The DC faults are assumed to occur at the DC side of the rectifier, the midpoint of the DC lines and the DC side of the inverter, and the system responses are shown in Fig. 15. In all scenarios, the solid pole-to-ground faults occur at t=2 s at the positive pole, before which the system operate stably. The fault duration is 100 ms. The upper and lower thresholds for the AC braking resistors used to maintain the submodule capacitor voltage of the parallel MMC are 1.1 p.u. and 1.05 p.u., respectively.

Fig. 15  System responses to positive-pole DC faults. (a) Scenario 1: fault at DC side of positive rectifier. (b) Scenario 2: fault at midpoint of positive DC lines. (c) Scenario 3: fault at DC side of positive inverter.
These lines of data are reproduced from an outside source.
(** * deb-kg: the Debian [Packages] index parser of [run/scrape_deps_maintainers.py]

    A shallow embedding of [parse_packages_file], [parse_package_data] and the
    [parse] command, and the properties of them that the specification states.

    Conventions of the embedding.
    - A Python [str] is a [string]; every [ascii] stands for one character
      whose code point is below 256.
    - A Python [dict] is an association list with distinct keys kept in
      insertion order ([dict_set] overwrites in place or appends).
    - The values the parser builds (nested dicts, lists and strings, as they are
      dumped to JSON) are terms of [value].
    - A raised exception is a result of the [exc] monad. *)

From Stdlib Require Import String Ascii List Bool Arith NArith ZArith Lia.
Import ListNotations.

Open Scope string_scope.
Open Scope list_scope.

(* ================================================================== *)
(** ** Python strings *)

Module PyStr.

(** [str.isspace] on the code points below 256. *)
Definition isspace (c : ascii) : bool :=
  let n := N_of_ascii c in
  (((9 <=? n) && (n <=? 13)) || ((28 <=? n) && (n <=? 32))
   || (n =? 133) || (n =? 160))%N.

(** The newline character and the one-character string holding it. *)
Definition nl_char : ascii := ascii_of_N 10.
Definition nl : string := String nl_char EmptyString.

(** Truthiness of a string: [if s]. *)
Definition nonempty (s : string) : bool :=
  match s with EmptyString => false | String _ _ => true end.

(** [c in s] for a one-character [c]. *)
Fixpoint contains (c : ascii) (s : string) : bool :=
  match s with
  | EmptyString => false
  | String a r => Ascii.eqb a c || contains c r
  end.

Fixpoint lstrip_with (p : ascii -> bool) (s : string) : string :=
  match s with
  | EmptyString => EmptyString
  | String c r => if p c then lstrip_with p r else s
  end.

Fixpoint rstrip_with (p : ascii -> bool) (s : string) : string :=
  match s with
  | EmptyString => EmptyString
  | String c r =>
      match rstrip_with p r with
      | EmptyString => if p c then EmptyString else String c EmptyString
      | r' => String c r'
      end
  end.

Definition strip_with (p : ascii -> bool) (s : string) : string :=
  rstrip_with p (lstrip_with p s).

(** [s.strip()] *)
Definition strip (s : string) : string := strip_with isspace s.

(** [s.strip(chars)] *)
Definition strip_chars (chars : string) (s : string) : string :=
  strip_with (fun c => contains c chars) s.

(** [s.split(sep)] for a one-character [sep]: never the empty list. *)
Fixpoint split (sep : ascii) (s : string) : list string :=
  match s with
  | EmptyString => [EmptyString]
  | String c r =>
      if Ascii.eqb c sep then EmptyString :: split sep r
      else match split sep r with
           | h :: t => String c h :: t
           | [] => [String c EmptyString]
           end
  end.

(** [s.split(sep, 1)] for a one-character [sep]: one or two pieces. *)
Fixpoint split1 (sep : ascii) (s : string) : list string :=
  match s with
  | EmptyString => [EmptyString]
  | String c r =>
      if Ascii.eqb c sep then [EmptyString; r]
      else match split1 sep r with
           | h :: t => String c h :: t
           | [] => [String c EmptyString]
           end
  end.

(** [s.startswith(p)] *)
Definition startswith (p s : string) : bool := prefix p s.

Definition lower_char (c : ascii) : ascii :=
  let n := N_of_ascii c in
  if ((65 <=? n) && (n <=? 90))%N then ascii_of_N (n + 32) else c.

(** [s.lower()], on the ASCII letters (it is applied to the six relation
    field names only). *)
Fixpoint lower (s : string) : string :=
  match s with
  | EmptyString => EmptyString
  | String c r => String (lower_char c) (lower r)
  end.

End PyStr.
Import PyStr.

(* ================================================================== *)
(** ** Python dicts, in insertion order *)

Section Dict.
Context {V : Type}.

Definition dict : Type := list (string * V).

(** [d.get(k)] *)
Fixpoint dict_get (k : string) (d : dict) : option V :=
  match d with
  | [] => None
  | (k', v) :: r => if String.eqb k' k then Some v else dict_get k r
  end.

(** [k in d] *)
Definition dict_mem (k : string) (d : dict) : bool :=
  match dict_get k d with Some _ => true | None => false end.

(** [d.get(k, dflt)] *)
Definition dict_get_default (k : string) (dflt : V) (d : dict) : V :=
  match dict_get k d with Some v => v | None => dflt end.

(** [d[k] = v]: an existing key keeps its place, a new one goes last. *)
Fixpoint dict_set (k : string) (v : V) (d : dict) : dict :=
  match d with
  | [] => [(k, v)]
  | (k', v') :: r =>
      if String.eqb k' k then (k', v) :: r else (k', v') :: dict_set k v r
  end.

(** [list(d.keys())] and [list(d.values())] *)
Definition dict_keys (d : dict) : list string := map fst d.
Definition dict_values (d : dict) : list V := map snd d.

(** Truthiness of a dict: [if d]. *)
Definition dict_nonempty (d : dict) : bool :=
  match d with [] => false | _ :: _ => true end.

End Dict.
Arguments dict V : clear implicits.

(** [d.update(other)] *)
Definition dict_update {V : Type} (d other : dict V) : dict V :=
  fold_left (fun acc kv => dict_set (fst kv) (snd kv) acc) other d.

(* ================================================================== *)
(** ** Built values and exceptions *)

(** What the parser builds: strings, lists and dicts. *)
#[warnings="-register-all"]
Inductive value : Type :=
| VStr (s : string)
| VList (l : list value)
| VDict (d : list (string * value)).

(** [v[k]] on a built dict, [None] on anything else. *)
Definition value_get (k : string) (v : value) : option value :=
  match v with
  | VDict d => dict_get k d
  | _ => None
  end.

(** A computation that returns or raises [KeyError]. *)
Inductive exc (A : Type) : Type :=
| Ret (a : A)
| KeyError (key : string).
Arguments Ret {A} a.
Arguments KeyError {A} key.

Definition bind {A B : Type} (m : exc A) (k : A -> exc B) : exc B :=
  match m with
  | Ret a => k a
  | KeyError key => KeyError key
  end.

Notation "x <- m ;; k" := (bind m (fun x => k))
  (at level 61, m at next level, right associativity).

(** [d[k]], which raises on a missing key. *)
Definition dict_item {V : Type} (k : string) (d : dict V) : exc V :=
  match dict_get k d with
  | Some v => Ret v
  | None => KeyError k
  end.

(* ================================================================== *)
(** ** [parse_package_data]: one record from one stanza *)

Definition dep_fields : list string :=
  ["Depends"; "Pre-Depends"; "Recommends"; "Suggests"; "Conflicts"; "Breaks"].

(** The two keys of an alias entry. *)
Definition alias_entry (name target : string) : value :=
  VDict [("source", VStr name); ("target", VStr target)].

(** The body of [for dep in pkg_data[field].split(",")], on the two
    accumulators [deps] and [aliases].  [parts[0]] and [name_version[0]] are
    [hd]: a split is never empty ([split_not_nil]); [name_version[1]] is read
    under its guard [len(name_version) > 1]. *)
Definition dep_step (acc : list value * list value) (dep : string)
  : list value * list value :=
  let '(deps, aliases) := acc in
  let dep := strip dep in
  if nonempty dep && negb (startswith "${" dep) then
    let parts := split "|" dep in
    let main_dep := strip (hd "" parts) in
    let name_version := split "(" main_dep in
    let name := strip (hd "" name_version) in
    let version :=
      if (1 <? List.length name_version)%nat
      then Some (strip_chars ")" (nth 1 name_version ""))
      else None in
    let item := [("name", VStr name)] in
    let item :=
      match version with
      | Some v => dict_update item [("version", VStr v)]
      | None => item
      end in
    let deps := deps ++ [VDict item] in
    let aliases :=
      if (1 <? List.length parts)%nat
      then fold_left
             (fun al alias => al ++ [alias_entry name (strip alias)])
             (skipn 1 parts) aliases
      else aliases in
    (deps, aliases)
  else (deps, aliases).

(** The inner loop over one raw field value. *)
Definition decompose (raw : string) : list value * list value :=
  fold_left dep_step (split "," raw) ([], []).

(** The body of [for field in dep_fields]. *)
Definition field_step (pkg_data : dict string) (dependencies : dict value)
  (field : string) : dict value :=
  match dict_get field pkg_data with
  | Some raw =>
      let '(deps, aliases) := decompose raw in
      let dependencies := dict_set (lower field) (VList deps) dependencies in
      match aliases with
      | [] => dependencies
      | _ :: _ =>
          dict_set (lower field ++ "_aliases")%string (VList aliases)
            dependencies
      end
  | None => dependencies
  end.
According to Fig. 15, the DC fault current can be controlled to be zero by the hybrid-submodule MMCs in different scenarios, requiring a response time of approximately 200 ms at most. Once the fault has been cleared and the insulation at the fault point has been restored, the system can return to steady-state operation quickly. The non-fault pole is able to maintain power transmission during the fault. Since the AC dynamic braking resistors at the sending-end AC grid can dissipate the surplus power of the fault pole, the system does not experience serious overvoltage or overcurrent during this process. In addition, with the power balance control, there is no unbalanced power between the positive and negative poles following a fault recovery. Overall, the proposed system can cope with temporary DC faults successfully.

V. Conclusion

This paper proposes a novel parallel converter-based hybrid HVDC system for the integration and delivery of large-scale renewable energy. The main conclusions are summarized as follows.
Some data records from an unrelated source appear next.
(** * One-way folder backup ([backup.py]): a model of [calc_md5], [log],
    [sync] and the body of [main]'s loop, with the properties of the
    synchronisation pass.

    Modelling conventions.
    - A directory tree is a [node]: a regular file (its permission to be read
      and its bytes) or a directory (its entries in listing order).  A root
      path ([source], [dest]) refers to a [tree]: [None] when nothing exists
      at the path.  Symbolic links, write permissions and directory
      permissions are not modelled; the parent directory of a root exists.
    - [source] and [dest] are two distinct roots, neither inside the other.
    - A path is a root and the list of components joined to it; the
      component ["."] is the current directory, as [os.path.relpath]
      produces it for the top directory of a walk.
    - Exceptions are values ([exn]); a computation returns [Ok] or [Raise]
      together with the world it leaves behind.
    - A log line is an [event]; time stamps are left out. *)

From Stdlib Require Import List String Ascii ZArith Lia Bool.
From Stdlib.Strings Require Import Byte.
Import ListNotations.
Local Open Scope string_scope.
Local Open Scope list_scope.
(* ===== verification/Frame.v ===== *)
(** * Physical page numbers and frame trackers
    (src/os/src/mm/frame_allocator.rs)

    A [FrameTracker] is the owning handle of a frame; the number of live handles
    of a frame is the frame's reference count, kept by the allocator
    ([FrameAlloc.v]). *)

From S2P Require Import Prelude.

(** [PhysPageNum(pub usize)] *)
Record PhysPageNum := mkPPN { ppn_raw : Z }.

(** [self.0 * PAGE_SIZE] *)
Definition ppn_addr (p : PhysPageNum) : Z := wrap (ppn_raw p * PAGE_SIZE).

(** [TryFrom<PhysAddr>]: only a page-aligned address has a page number. *)
Definition ppn_try_from (paddr : Z) : result PhysPageNum unit :=
  if bool_decide (paddr mod PAGE_SIZE = 0)
  then Ok (mkPPN (paddr / PAGE_SIZE)) else Err tt.

Record FrameTracker := mkTracker { ft_ppn : PhysPageNum }.

#[export] Instance PhysPageNum_eq_dec : EqDecision PhysPageNum.
Proof. solve_decision. Defined.

#[export] Instance FrameTracker_eq_dec : EqDecision FrameTracker.
Proof. solve_decision. Defined.

(** Page numbers of the physical address space round-trip through addresses. *)
Lemma ppn_addr_try_from p :
  0 ≤ ppn_raw p < 2 ^ 52 → ppn_try_from (ppn_addr p) = Ok p.
Proof.
  destruct p as [n]. unfold ppn_addr, ppn_try_from. simpl. intros.
  rewrite wrap_small by (unfold is_usize, USIZE_MAX, PAGE_SIZE; lia).
  rewrite bool_decide_eq_true_2 by apply page_aligned_mul.
  unfold PAGE_SIZE. by rewrite Z.div_mul.
Qed.
(* ===== verification/ResidentSet.v ===== *)
(** * Resident pages of a VMA (src/os/src/mm/map_area.rs, [ResidentSet])

    The runs are keyed by VMA-relative page number and hold contiguous resident
    pages.  [rmap] is the abstract content, a finite map from page numbers to
    pages; [rs_wf] says the runs are the canonical (maximal, disjoint, in-range)
    representation of it and that the cached count is its size.  Every operation
    is shown to implement the corresponding finite-map operation, and the
    [unreachable!] branches of the source are shown unreachable. *)

From S2P Require Import Prelude BTree Frame.

(** ** Data *)

Inductive PageState : Set := Private | Cow | Shared | FileClean | FileDirty.

#[export] Instance PageState_eq_dec : EqDecision PageState.
Proof. solve_decision. Defined.

Record ResidentPage := mkPage { rp_frame : FrameTracker; rp_state : PageState }.

#[export] Instance ResidentPage_eq_dec : EqDecision ResidentPage.
Proof. solve_decision. Defined.

(** [ResidentPage::new] *)
Definition resident_page_new (frame : FrameTracker) : ResidentPage :=
  mkPage frame Private.

Definition resident_page_set_state (st : PageState) (p : ResidentPage) : ResidentPage :=
  mkPage (rp_frame p) st.

(** A [ResidentRun] is its vector of pages. *)
Record ResidentSet := mkRS {
  rs_runs : bmap (list ResidentPage);
  rs_count : Z
}.

(** ** Queries *)

Definition rs_new : ResidentSet := mkRS [] 0.

Definition rs_is_empty (rs : ResidentSet) : bool := bool_decide (rs_count rs = 0).

Definition rs_len (rs : ResidentSet) : Z := rs_count rs.

Definition rs_lookup (rs : ResidentSet) (vpn : Z) : option ResidentPage :=
  match bt_range_le (rs_runs rs) vpn with
  | None => None
  | Some (start, run) =>
      match checked_sub vpn start with
      | None => None
      | Some offset => run !! Z.to_nat offset
      end
  end.

Definition rs_iter (rs : ResidentSet) : list ResidentPage :=
  concat (snd <$> rs_runs rs).

Definition iter_range_run (start_vpn end_vpn : Z) (p : Z * list ResidentPage)
    : list (Z * ResidentPage) :=
  let '(run_start, run) := p in
  let first := Z.to_nat (sat_sub start_vpn run_start) in
  let last := Nat.min (Z.to_nat (sat_sub end_vpn run_start)) (length run) in
  take (last - Nat.min first (length run))
    (drop (Nat.min first (length run))
      (imap (λ offset page, (run_start + Z.of_nat offset, page)) run)).

(** [iter_range]: the pages of [start_vpn, end_vpn) with their page numbers. *)
Definition rs_iter_range (rs : ResidentSet) (start_vpn end_vpn : Z)
    : list (Z * ResidentPage) :=
  mjoin (iter_range_run start_vpn end_vpn <$>
    filter (λ p, p.1 < end_vpn) (rs_runs rs)).

Definition rs_into_frames (rs : ResidentSet) : list FrameTracker :=
  rp_frame <$> rs_iter rs.

(** ** In-place updates through [lookup_mut] and [iter_mut] *)

Definition rs_update (rs : ResidentSet) (vpn : Z) (f : ResidentPage → ResidentPage)
    : option ResidentSet :=
  match bt_range_le (rs_runs rs) vpn with
  | None => None
  | Some (start, run) =>
      match checked_sub vpn start with
      | None => None
      | Some offset =>
          match run !! Z.to_nat offset with
          | None => None
          | Some page =>
              Some (mkRS (bt_insert (rs_runs rs) start (<[Z.to_nat offset := f page]> run))
                         (rs_count rs))
          end
      end
  end.

Definition rs_map_pages (f : ResidentPage → ResidentPage) (rs : ResidentSet) : ResidentSet :=
  mkRS ((λ p : Z * list ResidentPage, (p.1, f <$> p.2)) <$> rs_runs rs) (rs_count rs).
1) By paralleling the low-capacity MMC at the rectifier side, the system can provide voltage support for the sending-end AC grid. This feature makes the proposed system suitable for the integration and delivery of pure REBs.

2) The active power control of the LCC enables it to undertake all the active power transmission on the rectifier side and to absorb the fluctuating active power, thereby fully utilizing its bulk-power transmission capability.

3) The parallel MMC can maintain the reactive power balance of the sending-end AC grid. Besides, it can compensate for harmonic currents of the LCC with the harmonic current control, significantly reducing the harmonic currents injected into the REB from the rectifier station.

4) The effectiveness of the proposed fault ride-through strategies is verified by the simulations. No severe overvoltage or overcurrent occurs during these processes. Besides, the MMCs at both terminals can remain unlocked under various faults, which mitigates the impacts of the faults and ensures continuous voltage support for the REB.

The proposed system also has some limitations. Firstly, although the capacity of the sending-end MMC is significantly reduced, the number of its submodules is still high to withstand the DC voltage. In addition, this paper only discusses the basic operating principles and designs the steady-state and fault ride-through strategies. The stability characteristics of the system under small and large disturbances still need to be further investigated. These issues will be studied in our future work.